START DATA PROVIDED

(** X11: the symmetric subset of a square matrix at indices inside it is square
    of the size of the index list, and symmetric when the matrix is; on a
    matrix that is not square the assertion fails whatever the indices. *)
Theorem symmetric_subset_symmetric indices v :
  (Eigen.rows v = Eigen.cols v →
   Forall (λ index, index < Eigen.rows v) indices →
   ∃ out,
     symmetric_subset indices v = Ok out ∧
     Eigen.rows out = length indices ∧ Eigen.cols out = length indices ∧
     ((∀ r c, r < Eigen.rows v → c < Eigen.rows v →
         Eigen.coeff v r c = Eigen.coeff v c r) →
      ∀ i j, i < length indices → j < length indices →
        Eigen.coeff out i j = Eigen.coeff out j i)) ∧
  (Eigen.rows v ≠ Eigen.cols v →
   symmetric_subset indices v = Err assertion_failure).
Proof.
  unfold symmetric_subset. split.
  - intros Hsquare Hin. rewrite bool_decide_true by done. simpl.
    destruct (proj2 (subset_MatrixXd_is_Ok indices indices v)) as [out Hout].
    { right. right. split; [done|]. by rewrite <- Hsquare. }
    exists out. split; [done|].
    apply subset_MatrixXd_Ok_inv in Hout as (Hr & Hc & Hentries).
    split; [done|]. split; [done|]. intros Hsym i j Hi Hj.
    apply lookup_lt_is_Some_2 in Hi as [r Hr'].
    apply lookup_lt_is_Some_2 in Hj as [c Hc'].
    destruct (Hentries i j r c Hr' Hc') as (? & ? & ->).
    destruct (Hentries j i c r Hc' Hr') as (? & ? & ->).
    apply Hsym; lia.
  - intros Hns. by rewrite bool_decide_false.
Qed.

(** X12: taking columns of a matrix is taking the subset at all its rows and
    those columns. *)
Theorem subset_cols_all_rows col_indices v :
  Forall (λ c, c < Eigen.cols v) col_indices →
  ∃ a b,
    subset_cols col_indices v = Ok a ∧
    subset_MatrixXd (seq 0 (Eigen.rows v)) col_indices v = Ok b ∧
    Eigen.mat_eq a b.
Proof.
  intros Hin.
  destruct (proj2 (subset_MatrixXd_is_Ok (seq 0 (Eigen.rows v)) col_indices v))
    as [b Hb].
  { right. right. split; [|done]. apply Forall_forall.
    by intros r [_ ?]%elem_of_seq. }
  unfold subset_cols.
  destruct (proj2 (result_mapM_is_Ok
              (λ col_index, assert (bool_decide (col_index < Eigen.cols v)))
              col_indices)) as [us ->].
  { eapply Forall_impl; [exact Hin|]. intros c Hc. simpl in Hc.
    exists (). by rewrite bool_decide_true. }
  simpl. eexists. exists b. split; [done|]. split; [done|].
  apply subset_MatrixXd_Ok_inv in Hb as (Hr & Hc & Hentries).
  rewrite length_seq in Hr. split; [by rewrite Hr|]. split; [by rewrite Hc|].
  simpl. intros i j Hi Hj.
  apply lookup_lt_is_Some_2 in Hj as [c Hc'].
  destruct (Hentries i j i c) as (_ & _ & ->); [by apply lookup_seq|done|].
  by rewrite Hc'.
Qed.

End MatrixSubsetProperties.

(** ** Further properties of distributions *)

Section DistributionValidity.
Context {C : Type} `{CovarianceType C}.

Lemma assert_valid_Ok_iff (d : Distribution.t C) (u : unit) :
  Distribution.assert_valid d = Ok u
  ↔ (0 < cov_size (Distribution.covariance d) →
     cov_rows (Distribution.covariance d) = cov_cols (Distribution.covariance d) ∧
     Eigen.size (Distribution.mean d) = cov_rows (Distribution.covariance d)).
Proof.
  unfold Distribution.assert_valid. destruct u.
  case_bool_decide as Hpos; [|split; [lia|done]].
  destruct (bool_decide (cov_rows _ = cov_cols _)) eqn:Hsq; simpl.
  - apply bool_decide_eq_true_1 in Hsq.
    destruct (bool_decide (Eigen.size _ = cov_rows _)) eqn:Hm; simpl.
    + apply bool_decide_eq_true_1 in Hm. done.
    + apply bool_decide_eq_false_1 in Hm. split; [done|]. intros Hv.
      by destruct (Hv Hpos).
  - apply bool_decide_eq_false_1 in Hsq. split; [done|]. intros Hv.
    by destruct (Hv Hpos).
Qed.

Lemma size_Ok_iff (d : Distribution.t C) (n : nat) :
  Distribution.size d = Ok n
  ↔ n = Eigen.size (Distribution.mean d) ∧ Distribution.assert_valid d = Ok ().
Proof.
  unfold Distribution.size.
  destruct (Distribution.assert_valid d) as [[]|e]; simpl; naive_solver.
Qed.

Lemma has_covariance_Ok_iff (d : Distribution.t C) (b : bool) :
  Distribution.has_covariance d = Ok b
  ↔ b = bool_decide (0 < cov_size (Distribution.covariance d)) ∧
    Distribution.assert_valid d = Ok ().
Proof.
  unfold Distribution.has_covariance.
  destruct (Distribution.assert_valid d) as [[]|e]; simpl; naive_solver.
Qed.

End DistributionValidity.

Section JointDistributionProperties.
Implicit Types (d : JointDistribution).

END DATA PROVIDED

**ABOUT THIS TASK**
The answer must be a single number: how many lines in the records above contain the word "DistributionValidity".

**RESULT**
2